Transcribe, exactly as they appear, only the lines from the one holding "Definition is_valid_identifier_bytes (text" through the end of the entries below.

═════ Record set

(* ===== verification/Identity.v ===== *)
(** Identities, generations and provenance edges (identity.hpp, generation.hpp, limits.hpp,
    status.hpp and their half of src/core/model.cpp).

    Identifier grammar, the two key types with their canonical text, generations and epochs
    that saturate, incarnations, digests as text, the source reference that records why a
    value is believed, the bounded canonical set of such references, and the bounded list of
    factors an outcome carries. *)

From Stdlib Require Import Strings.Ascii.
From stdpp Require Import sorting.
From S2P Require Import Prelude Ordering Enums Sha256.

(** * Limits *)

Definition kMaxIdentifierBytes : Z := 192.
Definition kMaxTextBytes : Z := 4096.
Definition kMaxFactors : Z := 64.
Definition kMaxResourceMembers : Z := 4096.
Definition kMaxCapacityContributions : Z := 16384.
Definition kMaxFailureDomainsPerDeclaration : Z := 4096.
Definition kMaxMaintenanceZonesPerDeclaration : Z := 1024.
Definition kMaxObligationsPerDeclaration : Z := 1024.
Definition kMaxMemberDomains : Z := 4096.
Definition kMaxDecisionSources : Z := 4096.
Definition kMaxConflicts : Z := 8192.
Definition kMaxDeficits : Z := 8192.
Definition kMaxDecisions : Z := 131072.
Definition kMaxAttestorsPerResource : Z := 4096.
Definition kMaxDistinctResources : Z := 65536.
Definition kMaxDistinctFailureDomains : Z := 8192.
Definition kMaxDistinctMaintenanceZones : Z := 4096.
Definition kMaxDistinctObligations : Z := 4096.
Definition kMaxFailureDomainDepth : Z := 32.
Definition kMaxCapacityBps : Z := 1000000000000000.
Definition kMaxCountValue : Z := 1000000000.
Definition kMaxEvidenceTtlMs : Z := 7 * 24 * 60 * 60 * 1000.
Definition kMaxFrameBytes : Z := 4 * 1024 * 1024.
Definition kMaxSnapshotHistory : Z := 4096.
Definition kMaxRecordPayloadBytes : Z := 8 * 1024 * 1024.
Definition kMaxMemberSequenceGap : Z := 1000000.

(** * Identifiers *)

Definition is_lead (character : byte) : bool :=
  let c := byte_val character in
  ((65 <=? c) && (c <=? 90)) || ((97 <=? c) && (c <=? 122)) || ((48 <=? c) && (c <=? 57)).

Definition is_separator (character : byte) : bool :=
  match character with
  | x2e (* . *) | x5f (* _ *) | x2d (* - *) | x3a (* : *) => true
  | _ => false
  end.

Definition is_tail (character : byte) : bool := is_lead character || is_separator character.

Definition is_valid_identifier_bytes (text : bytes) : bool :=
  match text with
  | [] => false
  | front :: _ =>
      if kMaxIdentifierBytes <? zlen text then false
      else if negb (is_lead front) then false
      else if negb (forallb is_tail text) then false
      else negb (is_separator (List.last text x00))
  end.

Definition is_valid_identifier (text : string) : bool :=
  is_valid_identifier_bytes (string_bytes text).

══════════

Task answer:
Definition is_valid_identifier_bytes (text : bytes) : bool :=
  match text with
  | [] => false
  | front :: _ =>
      if kMaxIdentifierBytes <? zlen text then false
      else if negb (is_lead front) then false
      else if negb (forallb is_tail text) then false
      else negb (is_separator (List.last text x00))
  end.

Definition is_valid_identifier (text : string) : bool :=
  is_valid_identifier_bytes (string_bytes text).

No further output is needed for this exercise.